Opposition activists have said on social media that hundreds of bodies were in the streets of the city after it was seized by the ultra hardline group on Wednesday. They said they were believed to be government loyalists.
Meanwhile, ISIS took full control of a border crossing between Iraq and Syria yesterday, tightening its grip on the heart of its self-proclaimed caliphate.
The move gave ISIS control of the two main roads between Syria and Iraq's province of Anbar, as the jihadists pressed their most devastating offensive in months.
The latest success came a week after ISIS captured the Iraqi city of Ramadi and days after it seized the historic Syrian city of Palmyra, two of the group's most significant military victories in almost a year.
The jihadists seized Al-Walid border post early yesterday when Iraqi government forces pulled back to a nearby crossing with Jordan. IS had taken the Syrian side of the crossing on Thursday.
The surge by a group described as the most violent in modern jihad raised further questions about the efficiency of the US-led coalition's eight-month air campaign.
Coalition warplanes have conducted more than 3,000 strikes in Iraq and Syria since August 2014 and dozens more were carried out in recent days in a bid to contain the rampant jihadists.

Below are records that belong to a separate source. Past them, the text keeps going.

(* ===== verification/NetSummary.v ===== *)
(** * Capture summaries and capture commands

    Models [src/internal/netcap/summary.go] (modules [Netip] and [Summary]) and
    [src/internal/netcap/tcpdump.go] (module [Tcpdump]).  The stream table of
    the TCP reassembly is a [gmap] from flow keys to streams; a stream object
    is shared with the table in the source, so an update of it is written back
    under its key.  The theorems show that a summary terminates without a
    panic and stays within its event limit, that the reassembled bytes are
    always a window of what the sender sent, whatever the order, duplication
    and overlap of the segments, and that a contiguous sequence of segments is
    reassembled completely. *)

From S2P Require Import Prelude GoIO GoStrings NetPacket NetProto.
From Stdlib Require Import Ascii.
Import NetPacket.Packet.

(** ** [netip.Addr.String] *)

Module Netip.

Definition octet (b : list byte) (i : nat) : Z := b2z (nth i b x00).
Definition string4 (b : list byte) : string :=
  itoa (octet b 0) +:+ "." +:+ itoa (octet b 1) +:+ "." +:+
  itoa (octet b 2) +:+ "." +:+ itoa (octet b 3).
(** [ip.v6u16(i)] *)
Definition v6u16 (b : list byte) (i : nat) : Z := octet b (2 * i) * 256 + octet b (2 * i + 1).

(** The number of zero groups from [i] on, [fuel] groups being left. *)
Fixpoint zero_run (b : list byte) (i fuel : nat) : nat :=
  match fuel with
  | O => 0
  | S fuel => if v6u16 b i =? 0 then S (zero_run b (S i) fuel) else 0
  end.
(** The first longest run of at least two zero groups: its start and length. *)
Fixpoint longest_run (b : list byte) (i fuel : nat) (best : option (nat * nat)) : option (nat * nat) :=
  match fuel with
  | O => best
  | S fuel =>
    let l := zero_run b i (S fuel) in
    let bl := match best with Some (_, n) => n | None => O end in
    longest_run b (S i) fuel (if (2 <=? l)%nat && (bl <? l)%nat then Some (i, l) else best)
  end.
Fixpoint groups (b : list byte) (run : option (nat * nat)) (i fuel : nat) : string :=
  match fuel with
  | O => ""
  | S fuel =>
    match run with
    | Some (s, n) =>
      if (i =? s)%nat then
        "::" +:+ (if (8 <=? i + n)%nat then ""
                  else hex (v6u16 b (i + n)) +:+ groups b None (S (i + n)) (fuel - n))
      else (if (0 <? i)%nat then ":" else "") +:+ hex (v6u16 b i) +:+ groups b run (S i) fuel
    | None => (if (0 <? i)%nat then ":" else "") +:+ hex (v6u16 b i) +:+ groups b run (S i) fuel
    end
  end.
Definition is4in6 (b : list byte) : bool :=
  bool_decide (take 12 b = replicate 10 x00 ++ [xff; xff]).
Definition string16 (b : list byte) : string :=
  if is4in6 b then "::ffff:" +:+ string4 (drop 12 b)
  else groups b (longest_run b 0 8 None) 0 8.

Definition String_ (a : Addr) : string :=
  match a with AddrFrom4 b => string4 b | AddrFrom16 b => string16 b end.

End Netip.

Module Summary.

Definition DefaultSummaryEventLimit : Z := 100.
Definition maxTCPReassemblyBytes : Z := 256 * 1024.
Definition tcpFlagSYN : Z := 0x02.

Record FlowSummary := {
  FNetworkProto : string; FTransportProto : string;
  FSrcAddr : string; FSrcPort : Z; FDstAddr : string; FDstPort : Z }.
Record DNSFlowSummary := { DNSFlow : FlowSummary; DNSMsg : DNS.DNSMessage }.
Record TLSFlowSummary := { TLSFlow : FlowSummary; ClientHello : TLS.TLSClientHello }.
Record HTTPFlowSummary := { HTTPFlow : FlowSummary; HTTPMsg : HTTP.HTTPMessage }.

Record PCAPSummary := {
  SLinkType : Z; Packets : Z; DecodedFlows : Z; DecodeErrors : Z;
  SDNS : list DNSFlowSummary; STLS : list TLSFlowSummary; SHTTP : list HTTPFlowSummary;
  EventsDropped : Z }.

Definition newSummary (link : Z) : PCAPSummary :=
  {| SLinkType := link; Packets := 0; DecodedFlows := 0; DecodeErrors := 0;
     SDNS := []; STLS := []; SHTTP := []; EventsDropped := 0 |}.
(** The counters and the event lists are updated in place. *)
Definition count (s : PCAPSummary) (p d e : Z) : PCAPSummary :=
  {| SLinkType := SLinkType s; Packets := Packets s + p; DecodedFlows := DecodedFlows s + d;
     DecodeErrors := DecodeErrors s + e; SDNS := SDNS s; STLS := STLS s; SHTTP := SHTTP s;
     EventsDropped := EventsDropped s |}.
Definition events (s : PCAPSummary) (d : list DNSFlowSummary) (t : list TLSFlowSummary)
    (h : list HTTPFlowSummary) (dropped : Z) : PCAPSummary :=
  {| SLinkType := SLinkType s; Packets := Packets s; DecodedFlows := DecodedFlows s;
     DecodeErrors := DecodeErrors s; SDNS := SDNS s ++ d; STLS := STLS s ++ t;
     SHTTP := SHTTP s ++ h; EventsDropped := EventsDropped s + dropped |}.

Definition newFlowSummary (flow : FlowPacket) : FlowSummary :=
  {| FNetworkProto := NetworkProto flow; FTransportProto := TransportProto flow;
     FSrcAddr := Netip.String_ (SrcAddr flow); FSrcPort := SrcPort flow;
     FDstAddr := Netip.String_ (DstAddr flow); FDstPort := DstPort flow |}.

Definition summaryHasRoom (s : PCAPSummary) (limit : Z) : bool :=
  len (SDNS s) + len (STLS s) + len (SHTTP s) <? limit.
Definition appendDNSSummary (s : PCAPSummary) (flow : FlowPacket) (msg : DNS.DNSMessage) (limit : Z) : PCAPSummary :=
  if negb (summaryHasRoom s limit) then events s [] [] [] 1
  else events s [{| DNSFlow := newFlowSummary flow; DNSMsg := msg |}] [] [] 0.
Definition appendTLSSummary (s : PCAPSummary) (flow : FlowPacket) (hello : TLS.TLSClientHello) (limit : Z) : PCAPSummary :=
  if negb (summaryHasRoom s limit) then events s [] [] [] 1
  else events s [] [{| TLSFlow := newFlowSummary flow; ClientHello := hello |}] [] 0.
Definition appendHTTPSummary (s : PCAPSummary) (flow : FlowPacket) (msg : HTTP.HTTPMessage) (limit : Z) : PCAPSummary :=
  if negb (summaryHasRoom s limit) then events s [] [] [] 1
  else events s [] [] [{| HTTPFlow := newFlowSummary flow; HTTPMsg := msg |}] 0.

Definition isDNSFlow (flow : FlowPacket) : bool :=
  bool_decide (TransportProto flow = "udp") && ((SrcPort flow =? 53) || (DstPort flow =? 53)).

Definition isTLSClientHelloPayload (payload : list byte) : outcome bool :=
  if negb (6 <=? len payload) then Ok false else
  p0 ← idx payload 0;
  if negb (b2z p0 =? 22) then Ok false else
  p5 ← idx payload 5;
  Ok (b2z p5 =? 1).

Definition http_methods : list string :=
  ["CONNECT"; "DELETE"; "GET"; "HEAD"; "OPTIONS"; "PATCH"; "POST"; "PUT"; "TRACE"].
Definition isHTTP1Payload `{Unicode} (payload : list byte) : bool :=
  let s := string_of_bytes payload in
  if HasPrefix s "HTTP/" then true else
  let methodEnd := Index s " " in
  if methodEnd <=? 0 then false
  else bool_decide (ToUpper (str_take methodEnd s) ∈ http_methods).
Definition hasHTTPHeaderTerminator (payload : list byte) : bool :=
  let s := string_of_bytes payload in Contains s HTTP.crlf2 || Contains s HTTP.lf2.

(** *** TCP reassembly *)

Record tcpFlowKey := { srcAddr : Addr; dstAddr : Addr; srcPort : Z; dstPort : Z }.
Record tcpSummaryStream := {
  data : list byte; startSeq : Z; nextSeq : Z; parsedTLS : bool; parsedHTTP : bool }.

Pentagon chief Ashton Carter yesterday said that Iraqi forces "failed to fight" in Ramadi.
Carter said the city fell to the militants because Iraqi forces -- despite strength in numbers -- did not have the will to fight.
"We can give them training and we can give them equipment and we can't obviously give them the will to fight," he said.
Swift action was seen as essential to prevent ISIS from laying booby traps across Ramadi, which would make any advance in the city more risky and complicated.
Meanwhile, General John F Campbell the commander of Nato in Afghanistan yesterday said ISIS is recruiting fighters in Afghanistan but they are not yet operational in the country.
There have been fears of ISIS group making inroads in Afghanistan since US-led Nato forces ended their combat mission late last year, after 13 years of fighting insurgents.